§ **Exercise**:
Which lines in the data below contain the string "JNull"? Show each one.

Data records:
(* ===== verification/JsonSchemaNormal.v ===== *)
(** * Normalisation of JSON schemas

    [normalize_schema] replaces every [$ref] by its target. Its result has no reference left, it
    leaves the resolver's stack of base URIs as it found it, and a schema that has no reference is
    returned as it is. *)

From S2P Require Import Prelude Json Models Compat JsonSchema JsonSchemaSpec.
Open Scope Z_scope.

(** No dict in the schema has a [$ref] member (a null one does not count). *)
Inductive ref_free : json -> Prop :=
  | ref_free_atom j : (forall l, j ≠ JList l) -> (forall d, j ≠ JObj d) -> ref_free j
  | ref_free_list l : Forall ref_free l -> ref_free (JList l)
  | ref_free_dict d : (forall v, (Keyword.REF, v) ∈ d -> v = JNull) -> Forall (fun kv => ref_free kv.2) d -> ref_free (JObj d).

(** A reference resolves to a part of a decoded document that is a schema: a dict or a boolean. *)
Class ResolverLaws (R : Resolver) : Prop := {
  resolve_schema : forall scope ref url t, resolve scope ref = Ok (url, t) ->
    json_wf t /\ ((exists d, t = JObj d) \/ (exists b, t = JBool b));
}.

Lemma json_wf_list l : json_wf (JList l) <-> Forall json_wf l.
Proof.
  simpl. induction l as [|x l IH]; [by split; constructor|]. rewrite Forall_cons, IH. done.
Qed.

Lemma json_wf_dict d : json_wf (JObj d) <-> dwf d /\ Forall (fun kv => json_wf kv.2) d.
Proof.
  simpl. apply and_iff_compat_l. induction d as [|[k x] d IH]; [by split; constructor|].
  rewrite Forall_cons, IH. done.
Qed.

Lemma dset_elem {V} k (v : V) (d : list (string * V)) p : p ∈ dset k v d -> p = (k, v) \/ p ∈ d.
Proof. induction d as [|[k' v'] d IH]; simpl; [set_solver|]. case_decide; set_solver. Qed.

Lemma dict_of_subseteq pairs : dict_of pairs ⊆ pairs.
Proof.
  unfold dict_of. cut (forall acc, fold_left (fun d p => dset p.1 p.2 d) pairs acc ⊆ acc ++ pairs);
    [intros Hc; apply (Hc [])|].
  induction pairs as [|[k v] pairs IH]; simpl; intros acc; [by rewrite app_nil_r|].
  intros p [Hp|Hp]%IH%elem_of_app; [apply dset_elem in Hp|]; set_solver.
Qed.

Lemma dset_fresh {V} k (v : V) (d : list (string * V)) : k ∉ dkeys d -> dset k v d = d ++ [(k, v)].
Proof.
  induction d as [|[k' v'] d IH]; simpl; [done|]. intros Hk. case_decide; [set_solver|].
  rewrite IH; [done|set_solver].
Qed.

Lemma dict_of_id d : dwf d -> dict_of d = d.
Proof.
  unfold dict_of, dwf. intros Hd. cut (forall acc, NoDup (dkeys (acc ++ d)) ->
    fold_left (fun d p => dset p.1 p.2 d) d acc = acc ++ d); [intros Hc; by apply (Hc [])|].
  clear Hd. induction d as [|[k v] d IH]; simpl; intros acc Hnd; [by rewrite app_nil_r|].
  rewrite dset_fresh, IH; [by rewrite <- app_assoc|by rewrite <- app_assoc|].
  unfold dkeys in *. rewrite map_app in Hnd. simpl in Hnd. apply NoDup_app in Hnd as (_ & Hd & _).
  intros Hin. apply (Hd k); set_solver.
Qed.

Section normal.
Context `{!Resolver, !ResolverLaws _}.

(** On success the stack is what it was and the result has no reference. *)
Definition clean {A} (Q : A -> Prop) (m : M Scopes A) : Prop :=
  forall s s' a, m s = (s', Ok a) -> s' = s /\ Q a.

(** Dicts go to dicts, lists to lists, anything else to itself. *)
Definition same_shape (j a : json) : Prop :=
  match j with JObj _ => exists d, a = JObj d | JList _ => exists l, a = JList l | _ => a = j end.

(** What is returned, if anything is. *)
Definition gives {A} (Q : A -> Prop) (m : M Scopes A) : Prop := forall s s' a, m s = (s', Ok a) -> Q a.

Lemma gives_bind {A B} (Q : B -> Prop) (m : M Scopes A) f : (forall a, gives Q (f a)) -> gives Q (m ≫= f).
Proof. intros Hf s s' b [(a & s1 & _ & H2)|(e & _ & ?)]%M_bind_inv; [|done]. by apply (Hf a) in H2. Qed.

Lemma gives_ret {A} (Q : A -> Prop) a : Q a -> gives Q (mret a).
Proof. by intros Ha s s' b [= <- <-]. Qed.

Lemma clean_bind {A B} (P : A -> Prop) (Q : B -> Prop) (m : M Scopes A) f :
  clean P m -> (forall a, P a -> clean Q (f a)) -> clean Q (m ≫= f).
Proof.
  intros Hm Hf s s' b [(a & s1 & H1 & H2)|(e & _ & ?)]%M_bind_inv; [|done].
  apply Hm in H1 as [-> Ha]. by apply (Hf a Ha).
Qed.

Lemma clean_ret {A} (Q : A -> Prop) a : Q a -> clean Q (mret a).
Proof. by intros Ha s s' b [= <- <-]. Qed.

Section step.
Context (rec : json -> M Scopes json).
Hypothesis Hrec : forall j, json_wf j -> clean ref_free (rec j).
Hypothesis Hshape : forall j, gives (same_shape j) (rec j).

Lemma normalize_items_clean l : Forall json_wf l -> clean (Forall ref_free) (normalize_items rec l).
Proof.
  induction 1 as [|x l Hx Hl IH]; simpl; [apply clean_ret; constructor|].
  eapply clean_bind; [by apply Hrec|]. intros x' Hx'. eapply clean_bind; [done|]. intros l' Hl'.
  apply clean_ret. by constructor.
Qed.

(** A key keeps its place, and a null member stays null. *)
Lemma normalize_members_clean d : Forall (fun kv => json_wf kv.2) d ->
  clean (fun d' => Forall (fun kv => ref_free kv.2) d' /\
    forall k, (forall v, (k, v) ∈ d -> v = JNull) -> forall v', (k, v') ∈ d' -> v' = JNull)
    (normalize_members rec d).
Proof.
  induction 1 as [|[k x] d Hx Hd IH]; simpl.
  { apply clean_ret. split; [constructor|]. intros k _ v []%not_elem_of_nil. }
  apply (clean_bind (fun x' => ref_free x' /\ (x = JNull -> x' = JNull))).
  { intros s s' a Ha. pose proof (Hrec _ Hx _ _ _ Ha) as [-> ?]. split; [done|]. split; [done|].
    simpl in Ha. intros ->. by apply Hshape in Ha. }
  intros x' [Hx' Hn]. eapply clean_bind; [exact IH|]. intros d' [Hd' Hk].
  apply clean_ret. split; [by constructor|]. intros k' Hk' v' [[= -> ->]|Hin]%elem_of_cons.
  - apply Hn, Hk'. by left.
  - eapply Hk; [|done]. intros v Hv. apply Hk'. by right.
Qed.

Lemma ref_free_dict_of d : (forall v, (Keyword.REF, v) ∈ d -> v = JNull) ->
  Forall (fun kv => ref_free kv.2) d -> ref_free (JObj (dict_of d)).
Proof.
  intros Hr Hf. apply ref_free_dict; [intros v Hv%dict_of_subseteq; auto|].
  rewrite Forall_forall in *. intros kv Hkv%dict_of_subseteq. auto.
Qed.

Lemma normalize_dict_clean d : json_wf (JObj d) -> clean ref_free (normalize_dict rec d).
Proof.
  intros [Hwf Hd]%json_wf_dict. unfold normalize_dict. destruct (jget Keyword.REF d) as [| | | |ref| |] eqn:Er.
  2-4, 6-7: by intros s s' a.
  - eapply clean_bind; [by apply normalize_members_clean|]. intros d' [Hd' Hk]. apply clean_ret.
    apply ref_free_dict_of; [|done]. apply Hk. intros v Hv.
    unfold jget in Er. rewrite (In_dget _ _ _ Hwf Hv) in Er. done.
  - intros s s' a. simpl. intros [(st & s1 & [= <- <-] & H1)|(e & ? & ?)]%M_bind_inv; [|done].
    apply M_bind_inv in H1 as [([url t] & s2 & [= <- Hres] & H2)|(e & ? & ?)]; [|done].
    apply resolve_schema in Hres as [Ht Hs].
    apply M_bind_inv in H2 as [([] & s3 & [= <-] & H3)|(e & ? & ?)]; [|done].
    apply M_bind_inv in H3 as [(n & s4 & H3 & H4)|(e & ? & ?)]; [|done]. apply Hshape in H3 as Hn'.
    apply (Hrec _ Ht) in H3 as [-> Hn].
    apply M_bind_inv in H4 as [(pairs & s5 & [= <- Hp] & H5)|(e & ? & ?)]; [|done]. injection H5 as <- <-.
    split; [done|]. destruct Hs as [[d' ->]|[b ->]]; simpl in Hn'; [|by subst n].
    destruct Hn' as [d'' ->]. injection Hp as ->. inversion Hn as [? _ Hobj| |]; [by destruct (Hobj pairs)|].
    by apply ref_free_dict_of.
Qed.

Lemma normalize_dict_shape d : gives (same_shape (JObj d)) (normalize_dict rec d).
Proof.
  unfold normalize_dict. destruct (jget Keyword.REF d); try (by intros s s' a).
  all: repeat (apply gives_bind; intros); apply gives_ret; simpl; eauto.
Qed.
End step.

Lemma normalize_rec_shape fuel j : gives (same_shape j) (normalize_schema_rec fuel j).
Proof.
  destruct fuel as [|fuel]; [by intros s s' a|].
  destruct j as [| | | | |l|d]; simpl; try (by apply gives_ret).
  - apply gives_bind. intros l'. apply gives_ret. simpl. eauto.
  - apply gives_bind. intros _ s s' a [(n & s1 & Hn & H2)|(e & _ & ?)]%M_bind_inv; [|done].
    apply normalize_dict_shape in Hn. revert H2. apply gives_bind. intros _. by apply gives_ret.
Qed.

Lemma normalize_rec_clean fuel j : json_wf j -> clean ref_free (normalize_schema_rec fuel j).
Proof.
  revert j. induction fuel as [|fuel IH]; intros j Hj; [by intros s s' a|]. simpl.
  destruct j as [| | | | |l|d]; try (apply clean_ret; by constructor).
  - eapply clean_bind; [apply normalize_items_clean; [apply IH|by apply json_wf_list]|].
    intros l' Hl'. apply clean_ret. by constructor.
  - assert (Hd : clean ref_free (normalize_dict (normalize_schema_rec fuel) d))
      by (apply normalize_dict_clean; auto using normalize_rec_shape).
    destruct (negb _).
    + intros s s' a. intros [([] & s1 & [= <-] & H1)|(e & _ & ?)]%M_bind_inv; [|done].
      apply M_bind_inv in H1 as [(n & s2 & Hn & H2)|(e & _ & ?)]; [|done]. apply Hd in Hn as [-> Hn].
      by injection H2 as <- <-.
    + eapply (clean_bind (fun _ => True)); [by apply clean_ret|]. intros [] _.
      eapply clean_bind; [exact Hd|]. intros n Hn.
      eapply (clean_bind (fun _ => True)); [by apply clean_ret|]. intros [] _. by apply clean_ret.
Qed.

(** Without references nothing changes. *)
Definition same {A} (m : M Scopes A) (a : A) : Prop := forall s, m s = (s, Ok a).

Lemma same_bind {A B} (m : M Scopes A) (f : A -> M Scopes B) a b : same m a -> same (f a) b -> same (m ≫= f) b.
Proof. intros Hm Hf s. unfold mbind, M_bind. rewrite Hm. apply Hf. Qed.

Lemma normalize_items_same rec l : (forall x, x ∈ l -> same (rec x) x) -> same (normalize_items rec l) l.
Proof.
  induction l as [|x l IH]; intros Hl; simpl; [done|].
  eapply same_bind; [apply Hl; set_solver|]. eapply same_bind; [apply IH; set_solver|done].
Qed.

Lemma normalize_members_same rec d : (forall kv, kv ∈ d -> same (rec kv.2) kv.2) -> same (normalize_members rec d) d.
Proof.
  induction d as [|[k x] d IH]; intros Hd; simpl; [done|].
  eapply same_bind; [apply (Hd (k, x)); set_solver|]. eapply same_bind; [apply IH; set_solver|done].
Qed.

Lemma normalize_rec_same fuel j : json_wf j -> ref_free j -> (json_size j < fuel)%nat ->
  same (normalize_schema_rec fuel j) j.
Proof.
  revert j. induction fuel as [|fuel IH]; intros j Hj Hr Hf; [lia|]. simpl.
  destruct j as [| | | | |l|d]; try done.
  - apply json_wf_list in Hj. inversion Hr as [? Hl|? Hl|]; [by destruct (Hl l)|subst].
    rewrite Forall_forall in Hj, Hl. eapply same_bind; [|done].
    apply normalize_items_same. intros x Hx. pose proof (size_item _ _ Hx). apply IH; auto. lia.
  - apply json_wf_dict in Hj as [Hwf Hj].
    inversion Hr as [? _ Hd| |? Href Hd]; [by destruct (Hd d)|subst]. rewrite Forall_forall in Hj, Hd.
    assert (Hn : same (normalize_dict (normalize_schema_rec fuel) d) (JObj d)).
    { unfold normalize_dict. assert (jget Keyword.REF d = JNull) as ->.
      { unfold jget. destruct (dget Keyword.REF d) as [v|] eqn:E; [|done]. by apply Href, dget_elem. }
      eapply same_bind; [|rewrite (dict_of_id _ Hwf); done].
      apply normalize_members_same. intros kv Hkv. pose proof (size_member _ _ Hkv). apply IH; auto. lia. }
    intros s. destruct (negb _); unfold mbind, M_bind; simpl; by rewrite Hn.
Qed.

(** A normalised schema has no reference left, whatever the references of the original
    resolve to, and normalising leaves the resolver's stack as it was; a schema without
    references is returned unchanged, given fuel above its size. *)
Theorem normalize_schema_spec fuel schema : json_wf schema ->
  (forall r, normalize_schema fuel schema = Ok r -> ref_free r) /\
  (forall stack stack' r, normalize_schema_rec fuel schema stack = (stack', Ok r) -> stack' = stack) /\
  (ref_free schema -> (json_size schema < fuel)%nat -> normalize_schema fuel schema = Ok schema).
Proof.
  intros Hwf. split_and!.
  - unfold normalize_schema. intros r Hr. destruct (normalize_schema_rec fuel schema [base_uri]) as [s' a] eqn:E.
    simpl in Hr. subst a. by apply normalize_rec_clean in E as [_ ?].
  - intros st st' r E. by apply normalize_rec_clean in E as [? _].
  - intros Hr Hf. unfold normalize_schema. by rewrite normalize_rec_same.
Qed.
End normal.

(** A resolver of references into one document of definitions. *)
#[global] Instance one_definition : Resolver := {|
  base_uri := "";
  id_of d := match jget "$id" d with JStr s => s | _ => "" end;
  urljoin base s := s;
  resolve scope ref :=
    if String.eqb ref "#/definitions/name" then Ok (ref, JObj [("type", JStr "string")]%string)
    else Raise KeyError;
|}.

#[global] Instance one_definition_laws : ResolverLaws one_definition.
Proof.
  split. intros scope ref url t. simpl. destruct (String.eqb _ _); [|done]. intros [= <- <-].
  split; [|eauto]. simpl. split; [|done]. unfold dwf. simpl. repeat constructor. set_solver.
Qed.

Lemma normalize_schema_spec_witness :
  let schema := JObj [("$id", JStr "http://x/"); ("items", JObj [("$ref", JStr "#/definitions/name")])]%string in
  let target := JObj [("$id", JStr "http://x/"); ("items", JObj [("type", JStr "string")])]%string in
  normalize_schema 20 schema = Ok target /\ ref_free target.
Proof.
  assert (E : normalize_schema 20 (JObj [("$id", JStr "http://x/");
      ("items", JObj [("$ref", JStr "#/definitions/name")])]%string) =
    Ok (JObj [("$id", JStr "http://x/"); ("items", JObj [("type", JStr "string")])]%string)) by reflexivity.
  split; [exact E|]. eapply (proj1 (normalize_schema_spec 20 _ _)). exact E.
  Unshelve. simpl. unfold dwf; simpl. split_and!; try done; repeat constructor; set_solver.
Defined.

§ **Answer box**:
  | ref_free_dict d : (forall v, (Keyword.REF, v) ∈ d -> v = JNull) -> Forall (fun kv => ref_free kv.2) d -> ref_free (JObj d).
    forall k, (forall v, (k, v) ∈ d -> v = JNull) -> forall v', (k, v') ∈ d' -> v' = JNull)
  apply (clean_bind (fun x' => ref_free x' /\ (x = JNull -> x' = JNull))).
Lemma ref_free_dict_of d : (forall v, (Keyword.REF, v) ∈ d -> v = JNull) ->
    { unfold normalize_dict. assert (jget Keyword.REF d = JNull) as ->.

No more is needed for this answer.